There are several strains of LCM virus, among which the most widely used are LCMV Armstrong and LCMV Clone 13. Armstrong is the original virus strain which was isolated from the brain by Charles Armstrong in 1934. It triggers a vigorous cytotoxic T lymphocytes (CTL) response and thus, it is cleared rapidly by the host. This is referred to as acute (Armstrong) LCMV infection. On the other hand, Clone 13 is a variant of the Armstrong viral strain, isolated from the spleen and is consequently tropic for visceral organs. It was first isolated from mice which sustained a persistent LCMV infection from birth. This variant potentiates a less vigorous CTL response in the immune system, and thus can ultimately persist in the host organism indefinitely. The latter is referred to as chronic (Clone 13) LCMV infection.

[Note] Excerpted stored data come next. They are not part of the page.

(** C7, as the code has it.  Cleaning a set whose queue is empty fires no
    callback and touches no group (the groups that remain are groups of the
    set as it was, so no [epoch_] moves); [clean_epoch_] is set to
    [max_epoch]. *)
Theorem rcu_set_clean_until_empty_queue (max_epoch : Z) (s : TRcuSet.t)
  (calls : list call) :
  TRcuSet.queue_empty s ->
  (TRcuSet.clean_until max_epoch s calls).2 = calls
  /\ TRcuSet.groups (TRcuSet.clean_until max_epoch s calls).1 ⊆ TRcuSet.groups s
  /\ TRcuSet.clean_epoch (TRcuSet.clean_until max_epoch s calls).1 = max_epoch.
Proof.
  intros Hq. unfold TRcuSet.clean_until, TRcuSet.hard_clean_until.
  destruct (negb (TRcuSet.clean_epoch_ s =? max_epoch)); [|done].
  destruct (hard_clean_groups_empty max_epoch (TRcuSet.groups s) calls Hq)
    as [H1 H2].
  destruct (TRcuSet.hard_clean_groups max_epoch (TRcuSet.groups s) calls)
    as [gs calls']. done.
Qed.

(** C7 fails as stated: on a set with one group and no entry, cleaned up to
    epoch 5, [clean_epoch_] moves from 0 to 5. *)
Lemma rcu_set_clean_until_moves_clean_epoch :
  ~ (TRcuSet.queue_empty
       (TRcuSet.mkSet [TRcuGroup.make 4 0 (replicate 4 (TRcuGroup.mkElement 0 0))] 0)
     -> (TRcuSet.clean_until 5
           (TRcuSet.mkSet
              [TRcuGroup.make 4 0 (replicate 4 (TRcuGroup.mkElement 0 0))] 0) []).2
        = []
        /\ TRcuSet.clean_epoch
             (TRcuSet.clean_until 5
                (TRcuSet.mkSet
                   [TRcuGroup.make 4 0 (replicate 4 (TRcuGroup.mkElement 0 0))] 0)
                []).1
           = TRcuSet.clean_epoch
               (TRcuSet.mkSet
                  [TRcuGroup.make 4 0 (replicate 4 (TRcuGroup.mkElement 0 0))] 0)).
Proof.
  intros H. destruct H as [_ H].
  - repeat constructor.
  - vm_compute in H. discriminate.
Qed.

Lemma rcu_set_clean_until_empty_queue_witness :
  (TRcuSet.clean_until 5
     (TRcuSet.mkSet [TRcuGroup.make 4 0 (replicate 4 (TRcuGroup.mkElement 0 0))] 0)
     [(7, 7)]).2 = [(7, 7)]
  /\ TRcuSet.groups
       (TRcuSet.clean_until 5
          (TRcuSet.mkSet
             [TRcuGroup.make 4 0 (replicate 4 (TRcuGroup.mkElement 0 0))] 0)
          [(7, 7)]).1
     ⊆ [TRcuGroup.make 4 0 (replicate 4 (TRcuGroup.mkElement 0 0))]
  /\ TRcuSet.clean_epoch
       (TRcuSet.clean_until 5
          (TRcuSet.mkSet
             [TRcuGroup.make 4 0 (replicate 4 (TRcuGroup.mkElement 0 0))] 0)
          [(7, 7)]).1 = 5.
Proof.
  apply (rcu_set_clean_until_empty_queue 5
           (TRcuSet.mkSet
              [TRcuGroup.make 4 0 (replicate 4 (TRcuGroup.mkElement 0 0))] 0)
           [(7, 7)]).
  repeat constructor.
Defined.

Lemma rcu_group_add_epoch_marker_witness :
  exists g',
    TRcuGroup.add_all 5 [(100, 1); (200, 2)]
      (TRcuGroup.make 8 0 (replicate 8 (TRcuGroup.mkElement 0 0))) = Some g'
    /\ TRcuGroup.entries 0 (TRcuGroup.tail_ g') g'
       = [TRcuGroup.marker 5; TRcuGroup.action (100, 1); TRcuGroup.action (200, 2)]
    /\ TRcuGroup.recent_epoch g' = Some 5
    /\ TRcuGroup.entries 0 0 g'
       = TRcuGroup.entries 0 0
           (TRcuGroup.make 8 0 (replicate 8 (TRcuGroup.mkElement 0 0))).
Proof.
  apply (rcu_group_add_epoch_marker 5 [(100, 1); (200, 2)]
           (TRcuGroup.make 8 0 (replicate 8 (TRcuGroup.mkElement 0 0)))).
  - unfold TRcuGroup.wf, unsigned_modulus. cbn. lia.
  - discriminate.
  - cbn. lia.
Defined.


Lemma rcu_group_destroy_runs_residual_actions_witness :
  exists g',
    TRcuGroup.destroy
      (TRcuGroup.mkGroup 1 5 8 9
         [TRcuGroup.mkElement 0 3; TRcuGroup.mkElement 0 5;
          TRcuGroup.mkElement 100 0; TRcuGroup.mkElement 0 9;
          TRcuGroup.mkElement 200 2; TRcuGroup.mkElement 0 0;
          TRcuGroup.mkElement 0 0; TRcuGroup.mkElement 0 0]) []
    = Some (g', [(100, 0); (200, 2)])
    /\ TRcuGroup.head_ g' = TRcuGroup.tail_ g'.
Proof.
  apply (rcu_group_destroy_runs_residual_actions
           (TRcuGroup.mkGroup 1 5 8 9
              [TRcuGroup.mkElement 0 3; TRcuGroup.mkElement 0 5;
               TRcuGroup.mkElement 100 0; TRcuGroup.mkElement 0 9;
               TRcuGroup.mkElement 200 2; TRcuGroup.mkElement 0 0;
               TRcuGroup.mkElement 0 0; TRcuGroup.mkElement 0 0]) []).
  - cbn. lia.
  - cbn. lia.
  - unfold unsigned_modulus. cbn. lia.
Defined.

(** ** Version words and items *)

Lemma ldiff_lor_cancel (v b : Z) :
  Z.land v b = 0 -> Z.ldiff (Z.lor v b) b = v.
Proof.
  intros H. apply Z.bits_inj'. intros n Hn.
  pose proof (f_equal (fun x => Z.testbit x n) H) as Hb. cbn beta in Hb.
  rewrite Z.land_spec, Z.bits_0 in Hb.
  rewrite Z.ldiff_spec, Z.lor_spec.
  destruct (Z.testbit v n), (Z.testbit b n); done.
Qed.

Lemma land_lor_same (v b : Z) : Z.land (Z.lor v b) b = b.
Proof.
  apply Z.bits_inj'. intros n Hn. rewrite Z.land_spec, Z.lor_spec.
  destruct (Z.testbit v n), (Z.testbit b n); done.
Qed.

Lemma land_ldiff_same (v b : Z) : Z.land (Z.ldiff v b) b = 0.
Proof.
  apply Z.bits_inj'. intros n Hn.
  rewrite Z.land_spec, Z.ldiff_spec, Z.bits_0.
  destruct (Z.testbit v n), (Z.testbit b n); done.
Qed.

Lemma land_ldiff_lor_r (v a b : Z) : Z.land (Z.ldiff v (Z.lor a b)) b = 0.
Proof.
  apply Z.bits_inj'. intros n Hn.
  rewrite Z.land_spec, Z.ldiff_spec, Z.lor_spec, Z.bits_0.
  destruct (Z.testbit v n), (Z.testbit a n), (Z.testbit b n); done.
Qed.

Lemma land_ldiff_lor_l (v a b : Z) : Z.land (Z.ldiff v (Z.lor a b)) a = 0.
Proof. rewrite Z.lor_comm. apply land_ldiff_lor_r. Qed.

Lemma is_locked_lock (v v' : Z) :
  TransactionTid.lock v = Some v' ->
  TransactionTid.is_locked v = false /\ v' = Z.lor v TransactionTid.lock_bit
  /\ TransactionTid.is_locked v' = true /\ TransactionTid.unlock v' = v.
Proof.
  unfold TransactionTid.lock. destruct (TransactionTid.is_locked v) eqn:E; [done|].
  intros [= <-]. repeat split.
  - unfold TransactionTid.is_locked. now rewrite land_lor_same.
  - unfold TransactionTid.unlock. apply ldiff_lor_cancel.
    unfold TransactionTid.is_locked in E.
    now apply negb_false_iff, Z.eqb_eq in E.
Qed.

Lemma lock_free (v : Z) :
  TransactionTid.is_locked v = false ->
  TransactionTid.lock v = Some (Z.lor v TransactionTid.lock_bit).
Proof. intros H. unfold TransactionTid.lock. now rewrite H. Qed.

Lemma is_locked_unlock (v : Z) :
  TransactionTid.is_locked (TransactionTid.unlock v) = false.
Proof.
  unfold TransactionTid.is_locked, TransactionTid.unlock.
  now rewrite land_ldiff_same.
Qed.

(** A bump of the version leaves the flag bits below the counter alone and
    moves the counter by one, around the 54 bits it has. *)
Lemma counter_bump (v : Z) :
  0 <= v < uint64_modulus ->
  TransactionTid.is_locked v = false ->
  TransactionTid.counter
    (TransactionTid.unlock
       (TransactionTid.inc_nonopaque_version (Z.lor v TransactionTid.lock_bit)))
  = (TransactionTid.counter v + 1) mod 2 ^ 54.
Proof.
  intros Hr Hl.
  unfold TransactionTid.counter, TransactionTid.unlock,
    TransactionTid.inc_nonopaque_version, TransactionTid.increment_value,
    TransactionTid.nonopaque_bit, TransactionTid.lock_bit, add64, uint64_modulus in *.
  change 1024 with (2 ^ 10).
  rewrite <- !Z.shiftr_div_pow2 by lia.
  rewrite Z.shiftr_ldiff, Z.shiftr_lor.
  change (Z.shiftr 32 10) with 0. change (Z.shiftr 64 10) with 0.
  rewrite Z.ldiff_0_r, Z.lor_0_r.
  rewrite !Z.shiftr_div_pow2 by lia.
  assert (Hlor : Z.lor v 32 = v + 32).
  { unfold TransactionTid.is_locked, TransactionTid.lock_bit in Hl.
    apply negb_false_iff, Z.eqb_eq in Hl.
    rewrite <- Z.lxor_lor by done. symmetry. now apply Z.add_nocarry_lxor. }
  assert (H32 : (v + 32) / 2 ^ 10 = v / 2 ^ 10).
  { rewrite <- Hlor. rewrite <- !Z.shiftr_div_pow2 by lia.
    rewrite Z.shiftr_lor. change (Z.shiftr 32 10) with 0. apply Z.lor_0_r. }
  rewrite Hlor.
  change (2 ^ 64) with (2 ^ 10 * 2 ^ 54).
  rewrite Z.rem_mul_r by lia.
  rewrite Z.mul_comm, Z.div_add by lia.
  rewrite (Z.div_small ((v + 32 + 2 ^ 10) mod 2 ^ 10)) by (apply Z.mod_pos_bound; lia).
  replace (v + 32 + 2 ^ 10) with (v + 32 + 1 * 2 ^ 10) by lia.
  rewrite Z.div_add by lia. rewrite H32. now rewrite Z.add_0_l.
Qed.

Lemma item_lookup_app (k : TransItem.item_key) (l1 l2 : list TransItem.t) :
  TransItem.lookup k (l1 ++ l2)
  = match TransItem.lookup k l1 with
    | Some it => Some it
    | None => TransItem.lookup k l2
    end.
Proof.
  induction l1 as [|it l1 IH]; [done|]. cbn.
  destruct (decide (TransItem.key it = k)); done.
Qed.

Lemma item_lookup_item (k : TransItem.item_key) (its : list TransItem.t) :
  TransItem.lookup k (TransItem.item k its) = Some (TransItem.get k its).
Proof.
  unfold TransItem.item, TransItem.get.
  destruct (TransItem.lookup k its) eqn:E; [done|].
  rewrite item_lookup_app, E. cbn.
  destruct (decide (k = k)); done.
Qed.

Lemma item_get_item (k : TransItem.item_key) (its : list TransItem.t) :
  TransItem.get k (TransItem.item k its) = TransItem.get k its.
Proof.
  unfold TransItem.get at 1. now rewrite item_lookup_item.
Qed.

Lemma item_get_item_ne (k k' : TransItem.item_key) (its : list TransItem.t) :
  k' <> k -> TransItem.get k' (TransItem.item k its) = TransItem.get k' its.
Proof.
  intros Hne. unfold TransItem.item, TransItem.get.
  destruct (TransItem.lookup k its) eqn:E; [done|].
  rewrite item_lookup_app. destruct (TransItem.lookup k' its); [done|].
  cbn. destruct (decide (k = k')); [congruence|done].
Qed.

Lemma item_lookup_key (k : TransItem.item_key) (its : list TransItem.t)
  (it : TransItem.t) :
  TransItem.lookup k its = Some it -> TransItem.key it = k.
Proof.
  induction its as [|it' its IH]; [done|]. cbn.
  destruct (decide (TransItem.key it' = k)); [|done]. now intros [= <-].
Qed.

Lemma item_lookup_put (it : TransItem.t) (its : list TransItem.t) :
  is_Some (TransItem.lookup (TransItem.key it) its) ->
  TransItem.lookup (TransItem.key it) (TransItem.put it its) = Some it.
Proof.
  induction its as [|it' its IH]; cbn.
  - intros [? [=]].
  - destruct (decide (TransItem.key it' = TransItem.key it)) as [Heq|Hne]; cbn.
    + intros _. destruct (decide (TransItem.key it = TransItem.key it)); done.
    + intros H. destruct (decide (TransItem.key it' = TransItem.key it)); [done|].
      now apply IH.
Qed.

LCMV is a spherical enveloped virus with a diameter between 60 and 300 nm. The helical nucleocapsid contains an RNA genome consisting of two negative single-stranded RNA segments. The negative RNA strand, complementary to the necessary mRNA strand, indicates that it must first be transcribed into a positive mRNA strand before it can be translated into the required proteins. The L strand is ambisense RNA, encoding multiple proteins in opposite directions, separated by an intergenic region. It is approximately 7.2 kb in size and encodes a high-molecular-mass protein (L; 200 kDa) and an 11 kDa small polypeptide Z with unknown function and a ring finger motif. The viral RNA-dependent RNA polymerase is encoded by the L protein which contains conserved characteristic motifs throughout all the RNA-dependent, RNA-polymerases. The S strand is ambisense and approximately 3.4 kb in size. It encodes the two main structural proteins: nucleo-protein (NP) (63 kDa) and glycoprotein precursor complex (GPC) (75 kDa). The latter undergoes posttranslational cleavage at two separate steps: first in the endoplasmic reticulum, where following translation on the membrane, the stable signal peptide region is cleaved by signal peptidase (SPase); notably, this signal peptide is retained, in contrast to other viruses. The second cleavage occurs at the Golgi apparatus, where GP1-GP2, having been trafficked to the Golgi, is cleaved into separate mature viral glycoproteins, GP1 and GP2 (with cleavage mediated by SK1-/PS1 or MBTPS1). The spikes present on the virion envelope are dictated by tetramer formation of GP-1 and GP-2.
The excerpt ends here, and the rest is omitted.